At first, the experiment appeared successful: IBI informed Bök that the E. coli were fluorescing red, signifying that the DNA to RNA (translation) and RNA to protein (transcription) conversions had taken place. Bök celebrated this apparent success with a series of tweets on March 31, 2011, and an article in Poetry Foundation. In early April 2011, Bök exhibited a model of the protein, constructed out of MolyMod components, at the Bury Art Gallery in Manchester.

However, in the third week of April 2011, Bök was notified by IBI that the protein-poem produced by the E. coli, despite fluorescing, had not been formed properly. The lab had run an electrophoresis and determined that the protein-poem was only half of the expected size. Dr. Sui Huang — Bök's partner at IBI after Dr. Stuart Kaufman retired — was unsure why exactly the protein-poem was being destroyed, but hypothesized that issues had arisen due to the repetitive nature of the DNA sequence — that is, the bacterium might have mistaken the DNA-poem for a virus and attacked it. Bök, recounting this setback, quipped: "I had, in effect, engineered not the first microbial writer, but the first microbial critic."
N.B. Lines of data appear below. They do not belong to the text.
(** * Slice nodes of the optimizer (nuitka/nodes/SliceNodes.py)

    A shallow embedding of the slice node family: the slice assignment and
    slice deletion statements, the slice lookup expression and the two
    built-in slice construction expressions, with their rewrite steps
    ([computeStatement], [computeExpression]), their may-raise queries and
    the construction factory.

    The nodes of other kinds, the trace collection, the subject's
    specialization hooks and the built-in specification matcher live in
    other modules of the compiler; they enter as the fields of the class
    [Collaborators].  The two statement making helpers of NodeMakingHelpers
    enter as the class [NodeMakingHelpers]. *)

From Stdlib Require Import ZArith List String Ascii Bool Lia.
Import ListNotations.

Local Open Scope string_scope.

Set Implicit Arguments.
Set Warnings "-register-all".

(** ** Data model *)

(** The source location tag carried by every node. *)
Definition SourceRef := nat.

(** Exception categories an exception-fact query is asked about;
    [BaseException] is the universal one. *)
Inductive ExceptionType : Type :=
| BaseException
| ExceptionNamed (name : string).

(** Expression nodes.  The kinds defined in SliceNodes.py have their named
    children, in the order of [named_children]; an optional slot is an
    [option].  [ExpressionOther] is a node of any other kind, told apart by
    its label. *)
Inductive Expression : Type :=
| ExpressionConstantNoneRef (source_ref : SourceRef)
| ExpressionSliceLookup (expression : Expression)
    (lower upper : option Expression) (source_ref : SourceRef)
| ExpressionBuiltinSlice3 (start stop step : Expression) (source_ref : SourceRef)
| ExpressionBuiltinSlice2 (start stop : Expression) (source_ref : SourceRef)
| ExpressionOther (label : nat) (source_ref : SourceRef).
After months of failed attempts, on October 3, 2012, Bök received word from DNA 2.0 that the company's labs had gotten E. coli to successfully express the protein-poem in full, making Bök "the first person in history to design a microorganism capable of writing a meaningful text in response to an enciphered gene". In 2013, Bök announced that he was collaborating with a lab at the University of Wyoming to implant the DNA-poem into the true target bacterium, the extremophile D. radiodurans.

However, working with D. radiodurans has proved more challenging. In a 2015 interview, Bök expressed frustration with the bacterium's lack of cooperation:The extremophile is more difficult to engineer and the protein that is produced is not fully expressed. It’s either destroying it too quickly for us to characterize it, or it’s censoring it during its production. We can’t really tell but it’s not making the entire protein stably.By 2015, The Xenotext had been ongoing for 14 years and had required over $150,000 in grant money. Wanting to release something tangible for the public, Bök published The Xenotext: Book I, a "demonic grimoire" that "[provides] a scientific framework for the project with a series of poems, texts, and illustrations." Though Book I does not document the history or the science behind The Xenotext, it seeks to "[set] the conceptual groundwork for the second volume, which will document the experiment itself."

Several articles and interviews in 2015 and 2016 followed the publication of Book I; The Xenotext: Book II was published on June 3, 2025. The project was referenced in the Peter Watts novel Echopraxia, appearing towards the end of the novel.